TN Department of Health says it’s not too late to get a flu shot
By Bobby Lee McCulley | January 11, 2018 6:51 am
Last Updated: January 11, 2018 at 6:55 am
With students going back to school and parents returning to work after their holiday break, it is important to take precautions to keep everyone healthy, according to Tennessee Department of Health and Van Buren County Health Department.
“We want to protect our family, friends and community from illness throughout the winter months when the risk for influenza is typically the greatest,” stated Tennessee Department of Health Commissioner Dr. John Dreyzehner. “The influenza vaccine is still proven to be the best protection we have against the flu, and I urge everyone 6 months and older to get a flu shot now.”

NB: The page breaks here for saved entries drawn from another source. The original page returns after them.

Definition check_header (keyring : Keyring) (e : CatalogEnvelope) (active lkg : option Z)
    (now skew : Z) : result CatalogVerificationError Key :=
  if negb (schema_version e =? SCHEMA_VERSION_V1) then Err (IncompatibleSchema (schema_version e))
  else match keyring !! key_id e with
  | None => Err (UnknownKeyId (key_id e))
  | Some key =>
      match threshold_of active lkg with
      | Some t => if catalog_version e <=? t
                  then Err (VersionDowngrade (catalog_version e) active lkg t) else Ok tt
      | None => Ok tt
      end ≫= λ _,
      if saturating_add_u64 now skew <? generated_at e
      then Err (FutureTimestamp (generated_at e) now skew)
      else match expires_at e with
           | Some exp => if exp <? now then Err (Expired exp now) else Ok key
           | None => Ok key
           end
  end.

Definition check_signature (key : Key) (e : CatalogEnvelope) (payload : string)
  : result CatalogVerificationError unit :=
  sig_bytes ← map_err InvalidSignatureFormat (base64 (trim (signature e)));
  sig ← map_err InvalidSignatureFormat (signature_of sig_bytes);
  if check key (compute_signing_bytes (schema_version e) (catalog_version e) (generated_at e)
                  (expires_at e) (key_id e) payload) sig
  then Ok tt else Err SignatureVerificationFailed.

Definition check_content (e : CatalogEnvelope) (payload : string)
  : result CatalogVerificationError Snapshot.RegistrySnapshot :=
  canonical ← is_canonical_json payload;
  if negb canonical then Err CanonicalizationMismatch
  else
    s ← map_err MalformedJson (parse_snapshot payload);
    if negb (Snapshot.version s =? catalog_version e)
    then Err (VersionMismatch (catalog_version e) (Snapshot.version s))
    else if bool_decide (Snapshot.models s = ∅) then Err EmptyCatalog
    else if negb (has_routable_binding s) then Err ZeroFallbackRoutableBindings
    else map_err RegistryInvalid (Snapshot.validate s) ≫= λ _, Ok s.

Definition verify_catalog_envelope (e : CatalogEnvelope) (payload : string) (keyring : Keyring)
    (active lkg : option Z) (now skew : Z)
  : result CatalogVerificationError Snapshot.RegistrySnapshot :=
  key ← check_header keyring e active lkg now skew;
  check_signature key e payload ≫= λ _,
  check_content e payload.

(** ** Signing *)

Definition sign_catalog (sign : string → Sig) (encode : Sig → string) (signer : string)
    (version generated : Z) (expires : option Z) (payload : string)
  : result CatalogVerificationError CatalogEnvelope :=
  canonical ← is_canonical_json payload;
  if negb canonical then Err CanonicalizationMismatch
  else
    let bytes := compute_signing_bytes SCHEMA_VERSION_V1 version generated expires signer payload in
    Ok (new version signer generated expires (encode (sign bytes))).

End envelope.
End Envelope.

(** * Properties of the signed catalog

    What is signed determines every field; acceptance is exactly the conjunction of the
    checks; a payload whose signature does not verify is never interpreted; and what a
    signer signs, a verifier with its key accepts. *)

Import RustStr Registry Envelope.

(** ** Lines *)

Definition no_newline (a : ascii) : bool := negb (bool_decide (a = ascii_of_nat 10)).

(** Text is cut at its first newline. *)
Lemma line_cut d d' s s' :
  all_bytes no_newline d = true → all_bytes no_newline d' = true →
  d +:+ LF +:+ s = d' +:+ LF +:+ s' → d = d' ∧ s = s'.
Proof.
  revert d'. induction d as [|a d IH]; intros [|a' d'] Hd Hd' E; cbn in *.
  - by injection E.
  - injection E as <- _. discriminate Hd'.
  - injection E as -> _. discriminate Hd.
  - injection E as -> E. apply andb_true_iff in Hd as [_ Hd], Hd' as [_ Hd'].
    destruct (IH d' Hd Hd' E) as [-> ->]. done.
Qed.

Lemma digit_not_newline a : is_ascii_digit a = true → no_newline a = true.
Proof. destruct a as [[] [] [] [] [] [] [] []]; by vm_compute. Qed.

Lemma show_u64_line z : all_bytes no_newline (show_u64 z) = true.
Proof.
  eapply all_bytes_impl; [exact digit_not_newline|]. unfold show_u64. by apply show_u64_digits.
Qed.

Definition expires_text (expires : option Z) : string :=
  match expires with Some exp => show_u64 exp | None => "none" end.

Lemma expires_line e : all_bytes no_newline (expires_text e) = true.
Proof. destruct e; [apply show_u64_line|done]. Qed.

Definition opt_u64 (e : option Z) : Prop := match e with Some z => is_u64 z | None => True end.

Lemma expires_text_inj a b : opt_u64 a → opt_u64 b → expires_text a = expires_text b → a = b.
Proof.
  assert (Hn : ∀ z, show_u64 z ≠ "none").
  { intros z E. pose proof (show_u64_digits 20 z "" eq_refl) as H.
    change (show_digits 20 z "") with (show_u64 z) in H. by rewrite E in H. }
  destruct a as [x|], b as [y|]; cbn [expires_text opt_u64]; intros Ha Hb E; [|by edestruct Hn..|done].
  f_equal. by apply show_u64_inj.
Qed.

(** The signed bytes determine what they vouch for.  For key ids without a newline,
    two messages are the same bytes only if schema, version, both times, key id and
    payload are the same: no field can be shifted into another. *)
Theorem signing_bytes_inj v g x k p sc v' g' x' k' p' sc' :
  is_u64 sc → is_u64 sc' → is_u64 v → is_u64 v' → is_u64 g → is_u64 g' → opt_u64 x → opt_u64 x' →
  all_bytes no_newline k = true → all_bytes no_newline k' = true →
  compute_signing_bytes sc v g x k p = compute_signing_bytes sc' v' g' x' k' p' →
  sc = sc' ∧ v = v' ∧ g = g' ∧ x = x' ∧ k = k' ∧ p = p'.
Proof.
  intros Hs Hs' Hv Hv' Hg Hg' Hx Hx' Hk Hk' E. unfold compute_signing_bytes in E.
  fold (expires_text x) (expires_text x') in E. set (L := LF) in E.
  apply append_same_length in E as [_ E]; [|done]. apply append_same_length in E as [_ E]; [|done].
  apply append_same_length in E as [_ E]; [|done]. unfold L in E.
  apply line_cut in E as [E1 E]; [|by apply show_u64_line..].
  apply append_same_length in E as [_ E]; [|done].
  apply line_cut in E as [E2 E]; [|by apply show_u64_line..].
  apply append_same_length in E as [_ E]; [|done].
  apply line_cut in E as [E3 E]; [|by apply show_u64_line..].
  apply append_same_length in E as [_ E]; [|done].
  apply line_cut in E as [E4 E]; [|by apply expires_line..].
  apply append_same_length in E as [_ E]; [|done].
  apply line_cut in E as [E5 E]; [|done..].
  apply append_same_length in E as [_ E]; [|done]. apply append_same_length in E as [_ E]; [|done].
  split_and!; try by apply show_u64_inj. by apply expires_text_inj. done. done.
Qed.

Section envelope.
Context {Key Sig : Type} (check : Key → string → Sig → bool).
Context (signature_of : string → result string Sig) (base64 : string → result string string).

(** ** Acceptance *)

(** What an accepted envelope says of its header. *)
Record header_ok (keyring : gmap string Key) (e : CatalogEnvelope) (active lkg : option Z)
    (now skew : Z) (key : Key) : Prop := {
  h_schema : schema_version e = SCHEMA_VERSION_V1;
  h_key : keyring !! key_id e = Some key;
  h_active : ∀ a, active = Some a → a < catalog_version e;
  h_lkg : ∀ l, lkg = Some l → l < catalog_version e;
  h_past : generated_at e ≤ saturating_add_u64 now skew;
  h_fresh : ∀ exp, expires_at e = Some exp → now ≤ exp;
}.

Lemma threshold_iff e active lkg :
  match threshold_of active lkg with
  | Some t => if catalog_version e <=? t
              then Err (VersionDowngrade (catalog_version e) active lkg t) else Ok tt
  | None => Ok tt
  end = Ok tt ↔
  (∀ a, active = Some a → a < catalog_version e) ∧ (∀ l, lkg = Some l → l < catalog_version e).
Proof.
  destruct active as [a|], lkg as [l|]; cbn; try case_match eqn:Hle; bool_to_prop;
    (split; [intros ?; try done; split; intros ? [= <-]; lia|]);
    intros [H1 H2]; try done; exfalso;
    try (pose proof (H1 _ eq_refl)); try (pose proof (H2 _ eq_refl)); lia.
Qed.

Lemma check_header_iff keyring e active lkg now skew key :
  check_header keyring e active lkg now skew = Ok key ↔
  header_ok keyring e active lkg now skew key.
Proof.
  unfold check_header. destruct (Z.eqb_spec (schema_version e) SCHEMA_VERSION_V1) as [Hs|Hs]; cbn [negb].
  2: { split; [done|]. by intros []. }
  destruct (keyring !! key_id e) as [k|] eqn:Hk.
  2: { split; [done|]. intros []. congruence. }
  pose proof (threshold_iff e active lkg) as Ht.
  destruct (match threshold_of active lkg with Some t => _ | None => _ end) as [[]|err].
  2: { split; [done|]. intros [_ _ H1 H2 _ _]. discriminate (proj2 Ht (conj H1 H2)). }
  destruct (proj1 Ht eq_refl) as [Ha Hl]. cbn [mbind result_bind].
  destruct (Z.ltb_spec (saturating_add_u64 now skew) (generated_at e)) as [Hg|Hg].
  { split; [done|]. intros [_ _ _ _ H _]. lia. }
  destruct (expires_at e) as [exp|] eqn:Hexp; [destruct (Z.ltb_spec exp now)|].
  - split; [done|]. intros [_ _ _ _ _ H']. specialize (H' exp Hexp). lia.
  - split; [intros [= <-]; split; try done; intros ? E; congruence|].
    intros [_ Hk' _ _ _ _]. congruence.
  - split; [intros [= <-]; split; try done; intros ? E; congruence|].
    intros [_ Hk' _ _ _ _]. congruence.
Qed.

(** The signature of an envelope over a payload. *)
Definition signed_by (key : Key) (e : CatalogEnvelope) (payload : string) : Prop :=
  ∃ bytes sig, base64 (trim (signature e)) = Ok bytes ∧ signature_of bytes = Ok sig ∧
    check key (compute_signing_bytes (schema_version e) (catalog_version e) (generated_at e)
                 (expires_at e) (key_id e) payload) sig = true.

Lemma check_signature_iff key e payload :
  check_signature check signature_of base64 key e payload = Ok tt ↔ signed_by key e payload.
Proof.
  unfold check_signature, signed_by. destruct (base64 (trim (signature e))) as [bytes|]; cbn.
  2: { split; [done|]. by intros (? & ? & ? & _). }
  destruct (signature_of bytes) as [sig|] eqn:Hs; cbn.
  2: { split; [done|]. intros (? & ? & [= <-] & ? & _). congruence. }
  case_match eqn:Hc; (split; [intros; try done; eauto|]).
  - done.
  - intros (? & ? & [= <-] & ? & ?). congruence.
Qed.

Section content.
Context (parse_json : string → result string Json.Value) (print_json : Json.Value → string).
Context (parse_snapshot : string → result string Snapshot.RegistrySnapshot).

Abbreviation verify :=
  (verify_catalog_envelope check signature_of base64 parse_json print_json parse_snapshot).

Record content_ok (e : CatalogEnvelope) (payload : string) (s : Snapshot.RegistrySnapshot)
  : Prop := {
  c_canonical : ∃ v, parse_json payload = Ok v ∧ print_json v = payload;
  c_snapshot : parse_snapshot payload = Ok s;
  c_version : Snapshot.version s = catalog_version e;
  c_models : Snapshot.models s ≠ ∅;
  c_routable : has_routable_binding s = true;
  c_valid : Snapshot.validate s = Ok tt;
}.

Lemma check_content_iff e payload s :
  check_content parse_json print_json parse_snapshot e payload = Ok s ↔ content_ok e payload s.
Proof.
  unfold check_content, is_canonical_json, canonicalize_json.
  destruct (parse_json payload) as [v|] eqn:Hp; cbn.
  2: { split; [done|]. intros [(v & ? & _) _ _ _ _ _]. congruence. }
  case_bool_decide as Hc; cbn.
  2: { split; [done|]. intros [(v' & ? & ?) _ _ _ _ _]. congruence. }
  destruct (parse_snapshot payload) as [s'|] eqn:Hs; cbn.
  2: { split; [done|]. intros [_ ? _ _ _ _]. congruence. }
  destruct (Z.eqb_spec (Snapshot.version s') (catalog_version e)) as [Hv|Hv]; cbn.
  2: { split; [done|]. intros [_ ? ? _ _ _]. congruence. }
  case_bool_decide as Hm.
  { split; [done|]. intros [_ ? _ ? _ _]. congruence. }
  destruct (has_routable_binding s') eqn:Hr; cbn.
  2: { split; [done|]. intros [_ ? _ _ ? _]. congruence. }
  destruct (Snapshot.validate s') as [[]|] eqn:Hval; cbn.
  - split; [intros [= <-]; split; eauto|]. intros [_ ? _ _ _ _]. congruence.
  - split; [done|]. intros [_ ? _ _ _ ?]. congruence.
Qed.

Lemma verify_iff e payload keyring active lkg now skew s :
  verify e payload keyring active lkg now skew = Ok s ↔
  ∃ key, header_ok keyring e active lkg now skew key ∧ signed_by key e payload ∧
         content_ok e payload s.
Proof.
  unfold verify_catalog_envelope. split.
  - intros (key & Hh & H)%rbind_Ok. apply rbind_Ok in H as ([] & Hs & Hc).
    exists key. rewrite <- check_header_iff, <- check_signature_iff, <- check_content_iff. done.
  - intros (key & Hh & Hs & Hc). rewrite <- check_header_iff in Hh.
    rewrite <- check_signature_iff in Hs. rewrite <- check_content_iff in Hc.
    rewrite Hh. cbn. rewrite Hs. exact Hc.
Qed.

(** Acceptance is exact.  A catalog is accepted if and only if its envelope has the
    known schema, a key of the keyring, a version above both the active and the
    last-known-good one, a time that is not in the future beyond the skew and not past
    its expiry, a valid signature of that key over exactly these fields and bytes, and
    a canonical payload that is a valid, routable catalog of the announced version. *)
Theorem verify_exact e payload keyring active lkg now skew s :
  verify e payload keyring active lkg now skew = Ok s ↔
  ∃ key, header_ok keyring e active lkg now skew key ∧ signed_by key e payload ∧
         content_ok e payload s.
Proof. apply verify_iff. Qed.

(** An accepted catalog resolves: what the signature vouches for is a catalog on which
    alias resolution cannot fail. *)
Lemma verify_valid e payload keyring active lkg now skew s :
  verify e payload keyring active lkg now skew = Ok s → Snapshot.validate s = Ok tt.
Proof. intros (key & _ & _ & [])%verify_iff. done. Qed.
End content.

Tennessee typically sees the highest number of seasonal flu cases in January and February each year, according to data collected by the Center for Disease Control and Prevention. The flu vaccine is available in many locations, including Van Buren County and White County health departments, medical clinics, doctors’ offices, and most local pharmacies.
“Every flu season is difficult to predict, and we cannot yet know which type of flu virus will be dominant in the U.S.,” said Dr. Kelly Moore, director of the Tennessee Immunization Program. “We do know the flu shot is very safe and is the best protection we have against influenza.”
It’s also extremely important for pregnant women to be vaccinated to protect their unborn children. It takes about two weeks after receiving the flu vaccine before your body is fully protected from the flu.
After getting the flu vaccine, it’s still important to practice good health habits to protect yourself from the flu and other viruses and to prevent spreading them to others if you do get sick.
Some of the good health habits recommended by local and state health officials include:
-Washing your hands frequently with soap and water for about 20 seconds each time.
-Always cover your cough or sneeze into your sleeve or a tissue.
-Stay home from work, school, or other gatherings when sick to help prevent the spread of flu or other illnesses.